Unleashing this potential could be the key to providing financial stability to millions of less privileged people who currently reject microfinance products that do not comply with Islamic law.
Many regions around the world have already created tailor-made Islamic microfinance programs, either through Islamic banks or Islamic microfinance institutions to cater for dealing with poverty.
Abdul Latif Jameel Company Community Service Programmes (ALJCSP) in the Middle East has utilized Islamic microfinance applications such as qard’l-hasan in order to provide financial support and empower low income women in the UAE so that they can endeavor to improve their standard of living.

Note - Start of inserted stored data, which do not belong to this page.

(* ===== verification/Repair.v ===== *)
(** * Repairs

    The recovery of dropped copies (internal/broker/repair.go).  It runs on the worker of a peer, after a copy was
    dropped or the peer reported a gap: it walks the cache by insertion ordinals, sends page after page, and
    is complete when it finds no newer message.  The cache is shared with every
    publisher, the budget of the queue with the copies. *)
From S2P Require Import Prelude Types Config Metrics GoIO Wire Cache Replication.
#[local] Open Scope Z_scope.

Record repairs (W : Type) := mkRepairs { rv_replication : replication W; rv_cache : cache }.
Arguments mkRepairs {W}. Arguments rv_replication {W}. Arguments rv_cache {W}.
#[export] Instance repairs_settable W : Settable (repairs W) := fun r => mkRepairs (rv_replication r) (rv_cache r).
#[export] Instance set_rv_replication W : Setter (@rv_replication W) := ltac:(derive_setter).
#[export] Instance set_rv_cache W : Setter (@rv_cache W) := ltac:(derive_setter).

(** The bytes of a page. *)
Definition repairLimit (cfg : Config) : Z :=
  Z.min (cfg_ReplicationQueueBytes cfg) (Z.max (Z.shiftl 1 20) (i64 (cfg_MaxMessage cfg + 2 * maxHeaders + 1024))).

Definition repairPending (p : peer) : bool :=
  negb (bool_decide (p_repairVersion p = p_repairCompleted p)) || negb (bool_decide (p_gapRepairVersion p = p_gapRepairCompleted p)).
Definition repairPendingPeers {W} (s : replication W) : Z := llen (List.filter repairPending (rp_peers s)).

Section Repair.
Context {W : Type} `{PeerNet W} `{MapRange}.
Abbreviation RM := (GoM (replication W)).
Abbreviation VM := (GoM (repairs W)).

Definition onReplication {A} (m : RM A) : VM A := gzoom rv_replication (fun x s => s <| rv_replication := x |>) m.
Definition onCache {A} (m : GoM cache A) : VM A := gzoom rv_cache (fun x s => s <| rv_cache := x |>) m.

(** Whether the receiver still has the gap it reported; then the walk is due. *)
Definition checkPeerGap (i : nat) : RM bool :=
  p <- peerAt i ;;
  let version := p_gapRepairVersion p in
  if bool_decide (version = p_gapRepairCompleted p) then gret false else
  now <- inWorld pn_now ;;
  if bool_decide (now < p_gapRepairAfter p) then gret false else
  r <- inWorld (pn_do (p_url p +:+ "/internal/capabilities") getCapabilities) ;;
  match r with
  | replied status required _ =>
    if negb (bool_decide (status = 204)) then countBy mt_RepairErrors 1 ;;; gret false else
    if bool_decide (required = "pending") then
      now <- inWorld pn_now ;;
      updatePeer i (fun p => p <| p_gapRepairAfter := i64 (now + Second) |>) ;;;
      gret false
    else
      updatePeer i (fun p => p <| p_gapRepairCompleted := version |>) ;;;
      updatePeer i (fun p => p <| p_gapRepairAfter := 0 |>) ;;;
      if bool_decide (required = "false") then gret false else
      updatePeer i (fun p => p <| p_repairVersion := u64 (p_repairVersion p + 1) |>) ;;;
      gret true
  | _ => countBy mt_RepairErrors 1 ;;; gret false
  end.

(** The version that a walk of this step is for, if one is due. *)
Definition repairDue (i : nat) : RM (option Z) :=
  p <- peerAt i ;;
  let version := p_repairVersion p in
  if bool_decide (version = p_repairCompleted p) then
    due <- checkPeerGap i ;;
    if negb due then gret None else p <- peerAt i ;; gret (Some (p_repairVersion p))
  else gret (Some version).

(** [if p.repairStarted == 0 { p.repairStarted = version }] *)
Definition repairBegin (i : nat) (version : Z) : RM unit :=
  updatePeer i (fun p => if bool_decide (p_repairStarted p = 0) then p <| p_repairStarted := version |> else p).

(** The page, with the cursor after it; [None] when the step ends without one. *)
Definition repairFetch (i : nat) (limit tnow : Z) : VM (option (list Message * Z)) :=
  p <- onReplication (peerAt i) ;;
  let! (out, next, valid) := onCache (repairPage (p_repairOrdinal p) limit tnow) ;;
  if negb valid then
    onReplication (updatePeer i (fun p => p <| p_repairOrdinal := 0 |>) ;;; countBy mt_RepairErrors 1) ;;; gret None
  else if bool_decide (llen out = 0) then
    onReplication (updatePeer i (fun p => p <| p_repairCompleted := p_repairStarted p |>) ;;;
      updatePeer i (fun p => p <| p_repairStarted := 0 |>) ;;;
      updatePeer i (fun p => p <| p_repairOrdinal := 0 |>)) ;;; gret None
  else
    messages <- onCache (gmap_list cderef out) ;;
    gret (Some (messages, next)).

(** The page is sent; the cursor moves only when the peer has it. *)
Definition repairSend (i : nat) (messages : list Message) (next : Z) : RM bool :=
  match writePeerBatch true messages [] with
  | (_, Some _) => gret false
  | (body, None) =>
    p <- peerAt i ;;
    r <- inWorld (pn_do (p_url p +:+ "/internal/repair") (postRepair body)) ;;
    match r with
    | replied status _ _ =>
      if negb (bool_decide (status = 204)) then countBy mt_RepairErrors 1 ;;; gret false else
      countBy mt_RepairPages 1 ;;;
      countBy mt_RepairMessages (llen messages) ;;;
      updatePeer i (fun p => p <| p_repairOrdinal := next |>) ;;;
      gret true
    | _ => countBy mt_RepairErrors 1 ;;; gret false
    end
  end.

(** The budget of the page is taken as a copy's. *)
Definition repairClaim (i : nat) (limit : Z) : RM bool :=
  s <- gget ;;
  claim (fun used => negb (bool_decide (cfg_ReplicationQueueBytes (rp_cfg s) < i64 (used + limit)))) i limit.

(** One step of a walk; whether there is more to send. *)
Definition repairPeerStep (i : nat) (tnow : Z) : VM bool :=
  due <- onReplication (repairDue i) ;;
  match due with
  | None => gret false
  | Some version =>
    onReplication (repairBegin i version) ;;;
    s <- gget ;;
    let limit := repairLimit (rp_cfg (rv_replication s)) in
    ok <- onReplication (repairClaim i limit) ;;
    if negb ok then gret false else
    page <- repairFetch i limit tnow ;;
    more <- (match page with
             | None => gret false
             | Some (messages, next) => onReplication (repairSend i messages next)
             end) ;;
    onReplication (addQueued i (- limit) ;;; signalReplicationFreed) ;;;
    gret more
  end.

(** [case <-ticker.C] of [peerLoop]: the pages of a second. *)
Fixpoint repairTick (n : nat) (i : nat) (tnow : Z) : VM unit :=
  match n with
  | O => gret tt
  | S n => more <- repairPeerStep i tnow ;; if negb more then gret tt else repairTick n i tnow
  end.

(** One turn of [peerLoop], by what it selects; [false] when the worker ends. *)
Inductive peerEvent := workerStop | workerTick (tnow : Z) | workerBatch (batch : list Message).
Definition peerLoop (i : nat) (ev : peerEvent) : VM bool :=
  match ev with
  | workerStop => gret false
  | workerTick tnow => repairTick 4 i tnow ;;; gret true
  | workerBatch batch => onReplication (peerTurn i batch)
  end.
End Repair.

Zubair Mughal, Chief Executive Officer, AlHuda Centre of Islamic Banking, said in a statement that, “In the wake of the current financial crisis all around the globe, Islamic microfinance has gained even more importance due to its transparency and sustainability. Islamic microfinance becomes an effective tool for poverty alleviation.” (Micro Finance Africa).
Utilizing Islamic financial instruments such as Murabahah and Musharaka to help in facilitating Islamic microfinance can not only spur the Islamic microfinancial sector but can also increase the options of Islamic finance and make it more accessible to poverty stricken countries.
While poverty in the Muslim world is widespread, Somalia is shouldering more than its fair share of the crisis. The famine which hit Somalia in July 2011 resulted in the worst food crisis that Africa has faced since 20 years. The United Nations had confirmed that famine does exist in two regions of southern Somalia, Southern Bakool and Lower Shabelle. Across the country, nearly half of the Somali population, which is currently 3.7 million people, is now experiencing a crisis of food, poverty, shelter and malnutrition.
However, if the population of Somalia had more access to financial services then they would be able to develop their economy and get it back on track. Unfortunately, the options of financial services for alleviating poverty in East Africa are either inadequate or exclusive.
Islamic microfinance has been an unprecedented way to combat poverty which may also provide the affected people of Somalia with a form of economic relief and provide a financial solution to developing countries worldwide.